▽
Lemma for_each_app {S R} (body : R -> M S unit) (l1 l2 : list R) (s : S) :
  for_each body (l1 ++ l2) s = (for_each body l1 ;; for_each body l2) s.
Proof.
  revert s. induction l1 as [|x l1 IH]; intros s; simpl.
  - reflexivity.
  - unfold bind in *. destruct (body x s) as [[[]|e] s1]; [apply IH | reflexivity].
Qed.

(** ** Frames: what the steps of a run leave alone *)

Section Frames.
Context {Key Val U : Type} `{PyData Key Val}.
Context {X : Type} (f : @World Key Val U -> X).

Lemma frame_ret {A} (a : A) : frame f (ret a).
Proof. intros w. reflexivity. Qed.

Lemma frame_raise {A} (e : exn) : frame f (@raise _ A e).
Proof. intros w. reflexivity. Qed.

Lemma frame_assert (c : bool) : frame f (assert c).
Proof. intros w. destruct c; reflexivity. Qed.

Lemma frame_bind {A B} (m : M World A) (k : A -> M World B) :
  frame f m -> (forall a, frame f (k a)) -> frame f (bind m k).
Proof.
  intros Hm Hk w. unfold bind. specialize (Hm w).
  destruct (m w) as [[a|e] w1]; simpl in *.
  - rewrite Hk. exact Hm.
  - exact Hm.
Qed.

Lemma frame_modify (g : World -> World) :
  (forall w, f (g w) = f w) -> frame f (modify g).
Proof. intros Hg w. apply Hg. Qed.

Lemma frame_for_each {R} (body : R -> M World unit) (l : list R) :
  (forall x, frame f (body x)) -> frame f (for_each body l).
Proof.
  intros Hbody. induction l as [|x l IH]; simpl.
  - apply frame_ret.
  - apply frame_bind; [apply Hbody | intros _; exact IH].
Qed.

Lemma frame_with {Hd A} (enter : M World Hd) (exit : M World unit)
  (body : Hd -> M World A) :
  frame f enter -> frame f exit -> (forall h, frame f (body h)) ->
  frame f (with_ enter exit body).
Proof.
  intros He Hx Hb w. unfold with_. specialize (He w).
  destruct (enter w) as [[h|e] w1]; simpl in *; [|exact He].
  specialize (Hb h w1).
  destruct (body h w1) as [[a|e] w2]; simpl in *;
    specialize (Hx w2); destruct (exit w2) as [[[]|e'] w3]; simpl in *; congruence.
Qed.

Lemma frame_part {A Y} (g : X -> Y) (m : M World A) :
  frame f m -> frame (fun w => g (f w)) m.
Proof. intros Hm w. now rewrite Hm. Qed.

(** A step that reads the store to choose what to run. *)
Lemma frame_reading {A} (m : World -> M World A) :
  (forall w0, frame f (m w0)) -> frame f (fun w => m w w).
Proof. intros Hm w. apply Hm. Qed.

End Frames.

Section WorldFacts.
Context {Key Val U : Type} `{PyData Key Val}.

Lemma frame_on_input {A} (m : M (@HadoopInput Key Val) A) :
  frame (@kept Key Val U) (on_input m).
Proof. intros w. unfold on_input. destruct (m (input w)); reflexivity. Qed.

Lemma frame_on_shuffle {A} (m : M (@ShuffleStream Key Val) A) :
  frame (@kept Key Val U) (on_shuffle m).
Proof. intros w. unfold on_shuffle. destruct (m (shuffle w)); reflexivity. Qed.

Lemma frame_on_output {A} (m : M (@HadoopOutput Key Val) A) :
  frame (@kept Key Val U) (on_output m).
Proof. intros w. unfold on_output. destruct (m (output w)); reflexivity. Qed.

Lemma frame_stream_is_open (r : option StreamRef) :
  frame (@kept Key Val U) (stream_is_open r).
Proof. intros w. destruct r as [[| |]|]; reflexivity. Qed.

Lemma stream_is_open_reads (r : option StreamRef) (w : @World Key Val U) :
  snd (stream_is_open r w) = w.
Proof. destruct r as [[| |]|]; reflexivity. Qed.

Lemma frame_stream_enter (r : option StreamRef) :
  frame (@kept Key Val U) (stream_enter r).
Proof.
  destruct r as [[| |]|]; simpl.
  - apply (frame_reading _ (fun w0 => on_input (HadoopInput_enter (files w0)))).
    intros w0. apply frame_on_input.
  - apply frame_on_shuffle.
  - apply (frame_reading _ (fun w0 => on_output (HadoopOutput_enter (unwritable w0)))).
    intros w0. apply frame_on_output.
  - apply frame_raise.
Qed.

Lemma frame_stream_exit (r : option StreamRef) :
  frame (@kept Key Val U) (stream_exit r).
Proof.
  destruct r as [[| |]|]; simpl;
    [apply frame_on_input | apply frame_on_shuffle | apply frame_on_output
    | apply frame_raise].
Qed.

Lemma frame_stream_write (r : option StreamRef) (k : Key) (v : Val) :
  frame (@kept Key Val U) (stream_write r k v).
Proof.
  destruct r as [[| |]|]; simpl;
    [apply frame_raise | apply frame_on_shuffle | apply frame_on_output
    | apply frame_raise].
Qed.

Lemma context_reads (self : CtxRef) (w : @World Key Val U) :
  snd (context self w) = w.
Proof.
  unfold context.
  destruct self; [destruct (map_context (job w)) | destruct (reduce_context (job w))];
    reflexivity.
Qed.

Lemma frame_context {X} (f : @World Key Val U -> X) (self : CtxRef) :
  frame f (context self).
Proof. intros w. now rewrite context_reads. Qed.

Lemma set_context_open_state_kept (self : CtxRef) (o : open_attr)
  (w : @World Key Val U) :
  kept (set_context_open_state self o w) = kept w.
Proof.
  unfold kept, static, set_context_open_state. simpl.
  destruct self; simpl;
    [destruct (map_context (job w)) | destruct (reduce_context (job w))];
    reflexivity.
Qed.

Lemma frame_HadoopContext_write (self : CtxRef) (k : Key) (v : Val) :
  frame (@kept Key Val U) (HadoopContext_write self k v).
Proof.
  unfold HadoopContext_write.
  apply frame_bind; [apply frame_context | intros c].
  apply frame_bind; [apply frame_stream_is_open | intros b].
  apply frame_bind; [apply frame_assert | intros _].
  apply frame_stream_write.
Qed.

Lemma frame_HadoopContext_get_configuration {X} (f : @World Key Val U -> X)
  (self : CtxRef) :
  frame f (HadoopContext_get_configuration self).
Proof.
  unfold HadoopContext_get_configuration.
  apply frame_bind; [apply frame_context | intros c; apply frame_ret].
Qed.

Lemma frame_HadoopContext_enter (self : CtxRef) :
  frame (@kept Key Val U) (HadoopContext_enter self).
Proof.
  unfold HadoopContext_enter.
  apply frame_bind; [apply frame_context | intros c].
  apply frame_bind;
    [apply frame_modify; intros w; apply set_context_open_state_kept | intros _].
  apply frame_bind; [apply frame_stream_enter | intros _].
  apply frame_stream_enter.
Qed.

Lemma frame_HadoopContext_exit (self : CtxRef) :
  frame (@kept Key Val U) (HadoopContext_exit self).
Proof.
  unfold HadoopContext_exit.
  apply frame_bind; [apply frame_context | intros c].
  apply frame_bind;
    [apply frame_modify; intros w; apply set_context_open_state_kept | intros _].
  apply frame_bind; [apply frame_stream_exit | intros _].
  apply frame_stream_exit.
Qed.

Lemma replace_nth_length {A} (n : nat) (x : A) (l : list A) :
  List.length (replace_nth n x l) = List.length l.
Proof.
  revert n. induction l as [|y l IH]; intros [|n]; simpl; auto.
Qed.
△
* _WHAT IS EXPECTED_
Go through the records above and copy each line exactly.

* _PROBLEM SOLUTION_
Lemma for_each_app {S R} (body : R -> M S unit) (l1 l2 : list R) (s : S) :
  for_each body (l1 ++ l2) s = (for_each body l1 ;; for_each body l2) s.
Proof.
  revert s. induction l1 as [|x l1 IH]; intros s; simpl.
  - reflexivity.
  - unfold bind in *. destruct (body x s) as [[[]|e] s1]; [apply IH | reflexivity].
Qed.

(** ** Frames: what the steps of a run leave alone *)

Section Frames.
Context {Key Val U : Type} `{PyData Key Val}.
Context {X : Type} (f : @World Key Val U -> X).

Lemma frame_ret {A} (a : A) : frame f (ret a).
Proof. intros w. reflexivity. Qed.

Lemma frame_raise {A} (e : exn) : frame f (@raise _ A e).
Proof. intros w. reflexivity. Qed.

Lemma frame_assert (c : bool) : frame f (assert c).
Proof. intros w. destruct c; reflexivity. Qed.

Lemma frame_bind {A B} (m : M World A) (k : A -> M World B) :
  frame f m -> (forall a, frame f (k a)) -> frame f (bind m k).
Proof.
  intros Hm Hk w. unfold bind. specialize (Hm w).
  destruct (m w) as [[a|e] w1]; simpl in *.
  - rewrite Hk. exact Hm.
  - exact Hm.
Qed.

Lemma frame_modify (g : World -> World) :
  (forall w, f (g w) = f w) -> frame f (modify g).
Proof. intros Hg w. apply Hg. Qed.

Lemma frame_for_each {R} (body : R -> M World unit) (l : list R) :
  (forall x, frame f (body x)) -> frame f (for_each body l).
Proof.
  intros Hbody. induction l as [|x l IH]; simpl.
  - apply frame_ret.
  - apply frame_bind; [apply Hbody | intros _; exact IH].
Qed.

Lemma frame_with {Hd A} (enter : M World Hd) (exit : M World unit)
  (body : Hd -> M World A) :
  frame f enter -> frame f exit -> (forall h, frame f (body h)) ->
  frame f (with_ enter exit body).
Proof.
  intros He Hx Hb w. unfold with_. specialize (He w).
  destruct (enter w) as [[h|e] w1]; simpl in *; [|exact He].
  specialize (Hb h w1).
  destruct (body h w1) as [[a|e] w2]; simpl in *;
    specialize (Hx w2); destruct (exit w2) as [[[]|e'] w3]; simpl in *; congruence.
Qed.

Lemma frame_part {A Y} (g : X -> Y) (m : M World A) :
  frame f m -> frame (fun w => g (f w)) m.
Proof. intros Hm w. now rewrite Hm. Qed.

(** A step that reads the store to choose what to run. *)
Lemma frame_reading {A} (m : World -> M World A) :
  (forall w0, frame f (m w0)) -> frame f (fun w => m w w).
Proof. intros Hm w. apply Hm. Qed.

End Frames.

Section WorldFacts.
Context {Key Val U : Type} `{PyData Key Val}.

Lemma frame_on_input {A} (m : M (@HadoopInput Key Val) A) :
  frame (@kept Key Val U) (on_input m).
Proof. intros w. unfold on_input. destruct (m (input w)); reflexivity. Qed.

Lemma frame_on_shuffle {A} (m : M (@ShuffleStream Key Val) A) :
  frame (@kept Key Val U) (on_shuffle m).
Proof. intros w. unfold on_shuffle. destruct (m (shuffle w)); reflexivity. Qed.

Lemma frame_on_output {A} (m : M (@HadoopOutput Key Val) A) :
  frame (@kept Key Val U) (on_output m).
Proof. intros w. unfold on_output. destruct (m (output w)); reflexivity. Qed.

Lemma frame_stream_is_open (r : option StreamRef) :
  frame (@kept Key Val U) (stream_is_open r).
Proof. intros w. destruct r as [[| |]|]; reflexivity. Qed.

Lemma stream_is_open_reads (r : option StreamRef) (w : @World Key Val U) :
  snd (stream_is_open r w) = w.
Proof. destruct r as [[| |]|]; reflexivity. Qed.

Lemma frame_stream_enter (r : option StreamRef) :
  frame (@kept Key Val U) (stream_enter r).
Proof.
  destruct r as [[| |]|]; simpl.
  - apply (frame_reading _ (fun w0 => on_input (HadoopInput_enter (files w0)))).
    intros w0. apply frame_on_input.
  - apply frame_on_shuffle.
  - apply (frame_reading _ (fun w0 => on_output (HadoopOutput_enter (unwritable w0)))).
    intros w0. apply frame_on_output.
  - apply frame_raise.
Qed.

Lemma frame_stream_exit (r : option StreamRef) :
  frame (@kept Key Val U) (stream_exit r).
Proof.
  destruct r as [[| |]|]; simpl;
    [apply frame_on_input | apply frame_on_shuffle | apply frame_on_output
    | apply frame_raise].
Qed.

Lemma frame_stream_write (r : option StreamRef) (k : Key) (v : Val) :
  frame (@kept Key Val U) (stream_write r k v).
Proof.
  destruct r as [[| |]|]; simpl;
    [apply frame_raise | apply frame_on_shuffle | apply frame_on_output
    | apply frame_raise].
Qed.

Lemma context_reads (self : CtxRef) (w : @World Key Val U) :
  snd (context self w) = w.
Proof.
  unfold context.
  destruct self; [destruct (map_context (job w)) | destruct (reduce_context (job w))];
    reflexivity.
Qed.

Lemma frame_context {X} (f : @World Key Val U -> X) (self : CtxRef) :
  frame f (context self).
Proof. intros w. now rewrite context_reads. Qed.

Lemma set_context_open_state_kept (self : CtxRef) (o : open_attr)
  (w : @World Key Val U) :
  kept (set_context_open_state self o w) = kept w.
Proof.
  unfold kept, static, set_context_open_state. simpl.
  destruct self; simpl;
    [destruct (map_context (job w)) | destruct (reduce_context (job w))];
    reflexivity.
Qed.

Lemma frame_HadoopContext_write (self : CtxRef) (k : Key) (v : Val) :
  frame (@kept Key Val U) (HadoopContext_write self k v).
Proof.
  unfold HadoopContext_write.
  apply frame_bind; [apply frame_context | intros c].
  apply frame_bind; [apply frame_stream_is_open | intros b].
  apply frame_bind; [apply frame_assert | intros _].
  apply frame_stream_write.
Qed.

Lemma frame_HadoopContext_get_configuration {X} (f : @World Key Val U -> X)
  (self : CtxRef) :
  frame f (HadoopContext_get_configuration self).
Proof.
  unfold HadoopContext_get_configuration.
  apply frame_bind; [apply frame_context | intros c; apply frame_ret].
Qed.

Lemma frame_HadoopContext_enter (self : CtxRef) :
  frame (@kept Key Val U) (HadoopContext_enter self).
Proof.
  unfold HadoopContext_enter.
  apply frame_bind; [apply frame_context | intros c].
  apply frame_bind;
    [apply frame_modify; intros w; apply set_context_open_state_kept | intros _].
  apply frame_bind; [apply frame_stream_enter | intros _].
  apply frame_stream_enter.
Qed.

Lemma frame_HadoopContext_exit (self : CtxRef) :
  frame (@kept Key Val U) (HadoopContext_exit self).
Proof.
  unfold HadoopContext_exit.
  apply frame_bind; [apply frame_context | intros c].
  apply frame_bind;
    [apply frame_modify; intros w; apply set_context_open_state_kept | intros _].
  apply frame_bind; [apply frame_stream_exit | intros _].
  apply frame_stream_exit.
Qed.

Lemma replace_nth_length {A} (n : nat) (x : A) (l : list A) :
  List.length (replace_nth n x l) = List.length l.
Proof.
  revert n. induction l as [|y l IH]; intros [|n]; simpl; auto.
Qed.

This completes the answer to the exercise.